### What you will do
Find the word "rewrite" in the records and copy every line where it occurs.

Information given START

(** C3, against the wording "every combination of constructor arguments":
    with [np.zeros((2, 1))] as interference and a series of two samples as
    noise, the initializer completes and returns an instance. *)
Lemma init_completes_with_array_counterexample :
  Dynamic.init two_samples two_samples (Dynamic.OfArray zeros_2x1)
    (NoiseSeries two_samples)
  = inr (Dynamic.fresh (to_frame two_samples) two_samples
           (Dynamic.FromNumpy zeros_2x1) (to_frame two_samples)).
Proof. reflexivity. Qed.

(** C3, amended: the initializer raises before it completes whenever the
    interference is a frame (the default [pd.DataFrame()] included), for
    every estimated signal, real source and noise: the frame refuses the
    tuple of two slices, with [KeyError] from default columns and
    [InvalidIndexError] from labelled ones.  It also raises whenever the
    noise is omitted, whatever the interference, since the default is the
    class object, whose subscript raises [TypeError].  With a two-axis array
    as interference and a series as noise it completes. *)
Theorem init_raises_on_frames_and_omitted_noise
    (estimated_source real_source : Series) :
  (forall (f : DataFrame) (noise_arg : noise_arg),
      init estimated_source real_source f noise_arg = inl (refused_key f) /\
      Dynamic.init estimated_source real_source (Dynamic.OfFrame f) noise_arg
        = inl (refused_key f)) /\
  init estimated_source real_source empty_frame NoiseDefault = inl "KeyError" /\
  (forall x : Dynamic.interference_arg,
      exists e, Dynamic.init estimated_source real_source x NoiseDefault = inl e) /\
  noise_getitem NoiseDefault None (Some (Z.of_nat (len estimated_source)))
    = inl "TypeError" /\
  (forall (n : nat) (rows : list (list cell)) (noise : Series),
      exists o,
        Dynamic.init estimated_source real_source
          (Dynamic.OfArray (Numpy.Array2 n rows)) (NoiseSeries noise) = inr o /\
        Dynamic.interference o
        = Dynamic.FromNumpy
            (Numpy.Array2 n (firstn (len estimated_source) rows))).
Proof.
  split; [intros f noise_arg; split; reflexivity|].
  split; [reflexivity|].
  split.
  - intros [f|a].
    + exists (refused_key f). reflexivity.
    + unfold Dynamic.init, Dynamic.getitem, try.
      destruct (Numpy.ndarray_getitem a _) as [e|b]; [now exists e|].
      exists "TypeError". reflexivity.
  - split; [reflexivity|].
    intros n rows noise. eexists. split; [apply init_with_array_completes|].
    reflexivity.
Qed.

(** No subscript of a frame raises [DimensionError]. *)
Lemma DataFrame_getitem_not_DimensionError (f : DataFrame) (k : key) :
  DataFrame_getitem f k <> inl "DimensionError".
Proof.
  destruct k as [[l|a b]|items]; cbn.
  - destruct (select l f) as [|c [|c' cs]]; discriminate.
  - discriminate.
  - unfold refused_key, invalid_key.
    destruct (existsb is_slice items); [destruct (default_columns f)|];
      discriminate.
Qed.

Lemma noise_getitem_not_DimensionError (n : noise_arg) (a b : option Z) :
  noise_getitem n a b <> inl "DimensionError".
Proof. destruct n; discriminate. Qed.

(** C4, against the specification's wording: with an estimated signal of two
    samples and a real source of one, an input is shorter than the estimated
    signal, yet the initializer does not raise [DimensionError]. *)
Lemma init_short_real_source_counterexample :
  ~ (init two_samples one empty_frame (NoiseSeries two_samples)
       = inl "DimensionError"
     <-> some_input_shorter two_samples one empty_frame
           (NoiseSeries two_samples) = true).
Proof.
  intros [_ H]. specialize (H eq_refl). discriminate H.
Qed.

(** C4, amended: the initializer never raises [DimensionError], whatever the
    lengths of its inputs; it has no length check, and the slice
    [real_source[:M]] keeps the first min(M, len(real_source)) samples, so a
    real source shorter than the estimated signal passes that statement
    unchanged. *)
Theorem init_never_raises_DimensionError (estimated_source real_source : Series)
    (interference_arg : DataFrame) (noise_arg : noise_arg) :
  init estimated_source real_source interference_arg noise_arg
    <> inl "DimensionError" /\
  values (Series_slice real_source None (Some (Z.of_nat (len estimated_source))))
    = firstn (len estimated_source) (values real_source) /\
  len (Series_slice real_source None (Some (Z.of_nat (len estimated_source))))
    = Nat.min (len estimated_source) (len real_source).
Proof.
  split; [|split].
  - unfold init, try.
    destruct (DataFrame_getitem interference_arg _) as [e|itf] eqn:E1.
    + intros H. injection H as ->.
      exact (DataFrame_getitem_not_DimensionError _ _ E1).
    + destruct (noise_getitem noise_arg _ _) as [e|nh] eqn:E2.
      * intros H. injection H as ->.
        exact (noise_getitem_not_DimensionError _ _ _ E2).
      * discriminate.
  - apply Series_slice_head.
  - apply len_Series_slice_head.
Qed.

(** C8, as the code has it: with the noise argument omitted (and the
    interference argument too) the initializer raises for every estimated
    signal and real source; the statement that slices the noise would
    subscript the class object [pd.Series] and raise as well. *)
Theorem init_without_noise_raises (estimated_source real_source : Series) :
  init estimated_source real_source empty_frame NoiseDefault
    = inl "KeyError" /\
  (forall interference_arg : DataFrame,
      init estimated_source real_source interference_arg NoiseDefault
        = inl (refused_key interference_arg)) /\
  (forall stop : option Z, noise_getitem NoiseDefault None stop = inl "TypeError").
Proof. repeat split. Qed.

(** C9, as the code has it: with an estimated signal of two samples and a
    real source and a noise of three, the slice of the real source keeps its
    first two samples, but the initializer raises at the next statement, so
    no instance holds the truncated inputs. *)
Theorem init_truncation_raises :
  len two_samples = 2%nat /\ len three_samples = 3%nat /\
  Series_slice three_samples None (Some (Z.of_nat (len two_samples)))
    = two_samples /\
  init two_samples three_samples empty_frame (NoiseSeries three_samples)
    = inl "KeyError".
Proof. repeat split. Qed.

(** ** The properties *)

(** C10: [_projection] returns the integer 0 for every signal and every
    subspace.  Hence on every instance in use [s_target], [e_interf] and
    [e_noise] evaluate to the integer 0, and whenever [e_artif] returns, it
    returns the estimated signal unchanged, which it does as long as its
    cache is empty. *)
Theorem projection_zero_everywhere (signal subspace : pdobj) (w : world)
    (Hw : reachable w) :
  _projection signal subspace = VInt 0 /\
  (exists w', s_target w = Ret (VInt 0) w') /\
  (exists w', e_interf w = Ret (VInt 0) w') /\
  (exists w', e_noise w = Ret (VInt 0) w') /\
  (forall v w', e_artif w = Ret v w' -> v = VSeries (estimated (self w))) /\
  (_e_artif (self w) = VNone ->
   exists w', e_artif w = Ret (VSeries (estimated (self w))) w').
Proof.
  destruct (reachable_cache_inv w Hw) as [Ht Hi Hn Ha].
  split; [reflexivity|].
  split; [eexists; now apply s_target_runs|].
  split; [eexists; now apply e_interf_runs|].
  split; [eexists; now apply e_noise_runs|].
  split.
  - intros v w' Hrun. destruct Ha as [Ha|Ha].
    + rewrite e_artif_runs in Hrun by assumption. now inversion Hrun.
    + rewrite (e_artif_cached_raises w _ Ha) in Hrun. discriminate Hrun.
  - intros Hnone. eexists. now apply e_artif_runs.
Qed.

Lemma projection_zero_everywhere_witness :
  reachable (new_instance two_samples (to_frame two_samples)
               (PFrame empty_frame) (to_frame two_samples)) /\
  e_artif (new_instance two_samples (to_frame two_samples)
             (PFrame empty_frame) (to_frame two_samples))
  = Ret (VSeries two_samples)
        (final (e_artif (new_instance two_samples (to_frame two_samples)
                           (PFrame empty_frame) (to_frame two_samples)))) /\
  (exists w',
      s_target (new_instance two_samples (to_frame two_samples)
                  (PFrame empty_frame) (to_frame two_samples))
      = Ret (VInt 0) w').
Proof.
  split; [apply reach_new|].
  split; [vm_compute; reflexivity|].
  exact (proj1 (proj2 (projection_zero_everywhere
                         (PSeries two_samples) (PFrame empty_frame) _
                         (reach_new two_samples (to_frame two_samples)
                            (PFrame empty_frame) (to_frame two_samples))))).
Defined.

(** The identity while the artifact cache is empty: on every instance in use
    whose artifact cache holds nothing (a new instance in particular), the
    four properties return, and their sum
    [s_target + e_interf + e_noise + e_artif] is the estimated signal, sample
    for sample; compared with [==] against the estimated signal it is [True]
    at every sample that is a number. *)
Theorem decomposition_identity (w : world) (Hw : reachable w)
    (Hfresh : _e_artif (self w) = VNone) :
  (exists w', components_sum w = Ret (VSeries (estimated (self w))) w') /\
  Series_eq (estimated (self w)) (estimated (self w))
    = inr (map is_number (values (estimated (self w)))).
Proof.
  split; [|apply Series_eq_self].
  destruct (reachable_cache_inv w Hw) as [Ht Hi Hn _].
  unfold components_sum, bind.
  rewrite s_target_runs by assumption.
  rewrite e_interf_runs by (cbn; auto; right; reflexivity).
  cbn [lift add binop Z.add].
  rewrite e_noise_runs by (cbn; auto; right; reflexivity).
  cbn [lift add binop Z.add].
  rewrite e_artif_runs by (cbn; auto; right; reflexivity).
  cbn [lift add binop self estimated set_e_noise set_e_interf set_s_target].
  rewrite zero_add_Series. eexists. reflexivity.
Qed.

Lemma decomposition_identity_witness :
  reachable (new_instance two_samples (to_frame two_samples)
               (PFrame empty_frame) (to_frame two_samples)) /\
  (exists w',
      components_sum (new_instance two_samples (to_frame two_samples)
                        (PFrame empty_frame) (to_frame two_samples))
      = Ret (VSeries two_samples) w') /\
  Series_eq two_samples two_samples = inr [true; true].
Proof.
  split; [apply reach_new|].
  exact (decomposition_identity _
           (reach_new two_samples (to_frame two_samples)
              (PFrame empty_frame) (to_frame two_samples)) eq_refl).
Defined.

(** On an object whose interference is an array, [e_interf] raises
    [TypeError] before any call of the helper: [pd.concat] takes only series
    and frames. *)
Lemma e_interf_array_raises (o : Dynamic.object) (k : nat) (a : Numpy.ndarray) :
  Dynamic._e_interf o = VNone ->
  Dynamic.interference o = Dynamic.FromNumpy a ->
  Dynamic.e_interf (Dynamic.mkState o k)
  = Dynamic.Raise "TypeError" (Dynamic.mkState o k).
Proof.
  destruct o as [ca cn ci ct ml inp est itf noi]. cbn. intros -> ->.
  reflexivity.
Qed.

Information given END

### The completed task
    + rewrite e_artif_runs in Hrun by assumption. now inversion Hrun.
    + rewrite (e_artif_cached_raises w _ Ha) in Hrun. discriminate Hrun.
  rewrite s_target_runs by assumption.
  rewrite e_interf_runs by (cbn; auto; right; reflexivity).
  rewrite e_noise_runs by (cbn; auto; right; reflexivity).
  rewrite e_artif_runs by (cbn; auto; right; reflexivity).
  rewrite zero_add_Series. eexists. reflexivity.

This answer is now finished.